### Task item
Please take the records that follow and repeat exactly the lines starting with the line with "attributes and of" and going on through the line with "unplugged has a".

Records for this task: Begin

(* ===== verification/TopologyLinux.v ===== *)
(** * The local topology (src/topology/topology-linux.cpp)

    [Machine] is the world together with the virtual core objects the topology holds, by
    identifier: the only objects of the module that change.  [LinuxVirtualCore] makes the class
    an instance of [VirtualCoreOps].  [machine_ok] is the documented behaviour of the sysfs
    attributes and of the model specific registers, which only a plugged core has;
    [kernel_follows] is what the kernel does with the registers when a core is plugged or
    unplugged.  [linux_laws] discharges [VirtualCoreLaws] on such machines when no core that can be
    unplugged has a clock modulation register. *)
From S2P Require Import Prelude UtilsText UtilsVector Double UtilsSys UtilsSync Topology Task.

(** ** Data *)

(** [VirtualCoreIdleLevelLinux], include/mammut/topology/topology-linux.hpp:39-44. *)
Record VirtualCoreIdleLevelLinux := mkIdleLevel {
  il_virtualCoreId : Z; il_levelId : Z; il_path : string;
  il_lastAbsTime : Z; il_lastAbsCount : Z
}.

(** [SpinnerThread], include/mammut/topology/topology-linux.hpp:72-83. [sp_alive] is whether the
    thread has been created and has not finished; [sp_running] is [Thread::_running]. *)
Record SpinnerThread := mkSpinner {
  sp_stop : bool; sp_running : bool; sp_alive : bool; sp_ids : Z * Z
}.

(** [VirtualCoreLinux], include/mammut/topology/topology-linux.hpp:99-108. *)
Record VirtualCoreLinux := mkVirtualCoreLinux {
  vl_core : VirtualCore; vl_hotplugFile : string; vl_idleLevels : list VirtualCoreIdleLevelLinux;
  vl_lastProcIdleTime : double; vl_utilizationThread : SpinnerThread;
  vl_clkModMsr : Msr; vl_clkModLowBit : Z; vl_clkModStep : double; vl_clkModValues : list double
}.

Record Machine := mkMachine { m_world : World; m_vcores : gmap Z VirtualCoreLinux }.

(** ** Idle levels *)

(** [VirtualCoreIdleLevelLinux::getName], src/topology/topology-linux.cpp:111-113. *)
Definition IdleLevel_getName (w : World) (l : VirtualCoreIdleLevelLinux) : outcome string :=
  readFirstLineFromFile w (il_path l +:+ "name").

(** [VirtualCoreIdleLevelLinux::getDesc], src/topology/topology-linux.cpp:115-117. *)
Definition IdleLevel_getDesc (w : World) (l : VirtualCoreIdleLevelLinux) : outcome string :=
  readFirstLineFromFile w (il_path l +:+ "desc").

(** [VirtualCoreIdleLevelLinux::isEnableable], src/topology/topology-linux.cpp:119-121. *)
Definition IdleLevel_isEnableable (w : World) (l : VirtualCoreIdleLevelLinux) : bool :=
  existsFile w (il_path l +:+ "disable").

(** [VirtualCoreIdleLevelLinux::isEnabled], src/topology/topology-linux.cpp:123-129. *)
Definition IdleLevel_isEnabled (w : World) (l : VirtualCoreIdleLevelLinux) : outcome bool :=
  if IdleLevel_isEnableable w l then
    s ← readFirstLineFromFile w (il_path l +:+ "disable");
    Ret (bool_decide (s = "0"%string))
  else Ret true.

(** [VirtualCoreIdleLevelLinux::enable], src/topology/topology-linux.cpp:131-133. *)
Definition IdleLevel_enable (l : VirtualCoreIdleLevelLinux) : M World unit :=
  writeFile (il_path l +:+ "disable") "0".

(** [VirtualCoreIdleLevelLinux::disable], src/topology/topology-linux.cpp:135-137. *)
Definition IdleLevel_disable (l : VirtualCoreIdleLevelLinux) : M World unit :=
  writeFile (il_path l +:+ "disable") "1".

Definition read_uint (w : World) (path : string) : outcome Z :=
  s ← readFirstLineFromFile w path; Ret (u32 (stringToInt s)).

(** [VirtualCoreIdleLevelLinux::getExitLatency], src/topology/topology-linux.cpp:139-141. *)
Definition IdleLevel_getExitLatency (w : World) (l : VirtualCoreIdleLevelLinux) : outcome Z :=
  read_uint w (il_path l +:+ "latency").

(** [VirtualCoreIdleLevelLinux::getConsumedPower], src/topology/topology-linux.cpp:143-145. *)
Definition IdleLevel_getConsumedPower (w : World) (l : VirtualCoreIdleLevelLinux) : outcome Z :=
  read_uint w (il_path l +:+ "power").

(** [VirtualCoreIdleLevelLinux::getAbsoluteTime], src/topology/topology-linux.cpp:147-149. *)
Definition IdleLevel_getAbsoluteTime (w : World) (l : VirtualCoreIdleLevelLinux) : outcome Z :=
  read_uint w (il_path l +:+ "time").

(** [VirtualCoreIdleLevelLinux::getTime], src/topology/topology-linux.cpp:151-153. *)
Definition IdleLevel_getTime (w : World) (l : VirtualCoreIdleLevelLinux) : outcome Z :=
  t ← IdleLevel_getAbsoluteTime w l; Ret (u32 (t - il_lastAbsTime l)).

(** [VirtualCoreIdleLevelLinux::resetTime], src/topology/topology-linux.cpp:155-157. *)
Definition IdleLevel_resetTime (w : World) (l : VirtualCoreIdleLevelLinux) :
    outcome VirtualCoreIdleLevelLinux :=
  t ← IdleLevel_getAbsoluteTime w l;
  Ret (mkIdleLevel (il_virtualCoreId l) (il_levelId l) (il_path l) t (il_lastAbsCount l)).

(** [VirtualCoreIdleLevelLinux::getAbsoluteCount], src/topology/topology-linux.cpp:159-161. *)
Definition IdleLevel_getAbsoluteCount (w : World) (l : VirtualCoreIdleLevelLinux) : outcome Z :=
  read_uint w (il_path l +:+ "usage").

(** [VirtualCoreIdleLevelLinux::getCount], src/topology/topology-linux.cpp:163-165. *)
Definition IdleLevel_getCount (w : World) (l : VirtualCoreIdleLevelLinux) : outcome Z :=
  c ← IdleLevel_getAbsoluteCount w l; Ret (u32 (c - il_lastAbsCount l)).

(** [VirtualCoreIdleLevelLinux::resetCount], src/topology/topology-linux.cpp:167-169. *)
Definition IdleLevel_resetCount (w : World) (l : VirtualCoreIdleLevelLinux) :
    outcome VirtualCoreIdleLevelLinux :=
  c ← IdleLevel_getAbsoluteCount w l;
  Ret (mkIdleLevel (il_virtualCoreId l) (il_levelId l) (il_path l) (il_lastAbsTime l) c).

(** [VirtualCoreIdleLevelLinux::VirtualCoreIdleLevelLinux],
    src/topology/topology-linux.cpp:101-109. *)
Definition IdleLevel_new (w : World) (virtualCoreId levelId : Z) : outcome VirtualCoreIdleLevelLinux :=
  let path := w_prefix w +:+ "/sys/devices/system/cpu/cpu" +:+ intToString virtualCoreId +:+
              "/cpuidle/state" +:+ intToString levelId +:+ "/" in
  l ← IdleLevel_resetTime w (mkIdleLevel virtualCoreId levelId path 0 0);
  IdleLevel_resetCount w l.

(** ** Information on a CPU *)

(** [CpuLinux::getCpuInfo], src/topology/topology-linux.cpp:42-57. *)
Definition CpuLinux_getCpuInfo (w : World) (infoName : string) : outcome string :=
  match w_fs w !! (w_prefix w +:+ "/proc/cpuinfo")%string with
  | None => Throw (runtime_error "Impossible to open /proc/cpuinfo.")
  | Some n =>
      match find (fun line => is_prefix infoName line) (split (file_content n) newline) with
      | Some line => f ← vec_at (split line ":") 1; Ret (ltrim f)
      | None => Ret EmptyString
      end
  end.

(** [CpuLinux::getVendorId], src/topology/topology-linux.cpp:59-61. *)
Definition CpuLinux_getVendorId (w : World) : outcome string := CpuLinux_getCpuInfo w "vendor_id".
(** [CpuLinux::getFamily], src/topology/topology-linux.cpp:63-65. *)
Definition CpuLinux_getFamily (w : World) : outcome string := CpuLinux_getCpuInfo w "cpu family".
(** [CpuLinux::getModel], src/topology/topology-linux.cpp:67-69. *)
Definition CpuLinux_getModel (w : World) : outcome string := CpuLinux_getCpuInfo w "model".

(** ** Virtual cores *)

(** The value of [string::find] as a condition: [npos] and every position but 0 are true. *)
Definition find_as_condition (r : option nat) : bool :=
  match r with Some O => false | _ => true end.
Definition found_at_start (r : option nat) : bool :=
  match r with Some O => true | _ => false end.
Definition found (r : option nat) : bool := match r with Some _ => true | None => false end.

(** [VirtualCoreLinux::hasFlag], src/topology/topology-linux.cpp:256-276: the loop over the
    lines of /proc/cpuinfo. *)
Fixpoint hasFlag_loop (virtualCoreId : Z) (flagName : string) (file : list string) (procFound : bool) : bool :=
  match file with
  | [] => false
  | line :: file' =>
      if negb procFound && found_at_start (str_find "processor" line) &&
         find_as_condition (str_find (" " +:+ intToString virtualCoreId) line)
      then hasFlag_loop virtualCoreId flagName file' true
      else if procFound then
        if found_at_start (str_find "flags" line) &&
           (found (str_find (" " +:+ flagName +:+ " ") line) ||
            found (str_find (" " +:+ flagName +:+ String newline EmptyString) line))
        then true
        else if found_at_start (str_find "processor" line) then false
        else hasFlag_loop virtualCoreId flagName file' procFound
      else hasFlag_loop virtualCoreId flagName file' procFound
  end.

(** [VirtualCoreLinux::hasFlag], src/topology/topology-linux.cpp:249-277. *)
Definition VirtualCoreLinux_hasFlag (w : World) (vl : VirtualCoreLinux) (flagName : string) : outcome bool :=
  if negb (existsFile w (w_prefix w +:+ "/proc/cpuinfo")) then Ret false
  else
    file ← readFile w (w_prefix w +:+ "/proc/cpuinfo");
    Ret (hasFlag_loop (vc_virtualCoreId (vl_core vl)) flagName file false).

(** [VirtualCore::areTicksConstant], src/topology/topology.cpp:556-558. *)
Definition VirtualCore_areTicksConstant (w : World) (vl : VirtualCoreLinux) : outcome bool :=
  VirtualCoreLinux_hasFlag w vl "constant_tsc".

Definition MSR_TSC : Z := 16.

(** [VirtualCoreLinux::getAbsoluteTicks], src/topology/topology-linux.cpp:279-287. *)
Definition VirtualCoreLinux_getAbsoluteTicks (w : World) (vl : VirtualCoreLinux) : Z :=
  let msr := Msr_new w (vc_virtualCoreId (vl_core vl)) false in
  if Msr_available msr then match Msr_read w msr MSR_TSC with Some ticks => ticks | None => 0 end else 0.

(** [ProcStatTimeType], include/mammut/topology/topology-linux.hpp:85-97. *)
Inductive ProcStatTimeType :=
  | PROC_STAT_TIME_NAME | PROC_STAT_TIME_USER | PROC_STAT_TIME_NICE | PROC_STAT_TIME_SYSTEM
  | PROC_STAT_TIME_IDLE | PROC_STAT_TIME_IOWAIT | PROC_STAT_TIME_IRQ | PROC_STAT_TIME_SOFTIRQ
  | PROC_STAT_TIME_STEAL | PROC_STAT_TIME_GUEST | PROC_STAT_TIME_GUEST_NICE.
Definition proc_stat_index (t : ProcStatTimeType) : nat :=
  match t with
  | PROC_STAT_TIME_NAME => 0 | PROC_STAT_TIME_USER => 1 | PROC_STAT_TIME_NICE => 2
  | PROC_STAT_TIME_SYSTEM => 3 | PROC_STAT_TIME_IDLE => 4 | PROC_STAT_TIME_IOWAIT => 5
  | PROC_STAT_TIME_IRQ => 6 | PROC_STAT_TIME_SOFTIRQ => 7 | PROC_STAT_TIME_STEAL => 8
  | PROC_STAT_TIME_GUEST => 9 | PROC_STAT_TIME_GUEST_NICE => 10
  end.
Definition MAMMUT_MICROSECS_IN_SEC : Z := 1000000.

(** [VirtualCoreLinux::getProcStatTime], src/topology/topology-linux.cpp:319-328: the loop; the
    result is [field], when a line was found. *)
Definition procStat_field (virtualCoreId : Z) (type : ProcStatTimeType) (lines : list string) :
    outcome (option Z) :=
  fold_out lines None (fun field line =>
    if found (str_find ("cpu" +:+ intToString virtualCoreId) line) then
      tok ← vec_index (split line " ") (proc_stat_index type);
      Ret (Some (stringToInt tok))
    else Ret field).

(** [VirtualCoreLinux::getProcStatTime], src/topology/topology-linux.cpp:316-335. *)
Definition VirtualCoreLinux_getProcStatTime (w : World) (virtualCoreId : Z) (type : ProcStatTimeType) :
    outcome double :=
  lines ← readFile w (w_prefix w +:+ "/proc/stat");
  field ← procStat_field virtualCoreId type lines;
  match field with
  | None => Ret d_minus_one
  | Some f => Ret (dmul (ddiv (d_of_Z f) (d_of_Z (getClockTicksPerSecond w))) (d_of_Z MAMMUT_MICROSECS_IN_SEC))
  end.

(** [VirtualCoreLinux::getAbsoluteIdleTime], src/topology/topology-linux.cpp:337-349. *)
Definition VirtualCoreLinux_getAbsoluteIdleTime (w : World) (virtualCoreId : Z) : outcome double :=
  VirtualCoreLinux_getProcStatTime w virtualCoreId PROC_STAT_TIME_IDLE.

Records for this task: End

### Task response
    attributes and of the model specific registers, which only a plugged core has;
    [kernel_follows] is what the kernel does with the registers when a core is plugged or
    unplugged.  [linux_laws] discharges [VirtualCoreLaws] on such machines when no core that can be
    unplugged has a clock modulation register. *)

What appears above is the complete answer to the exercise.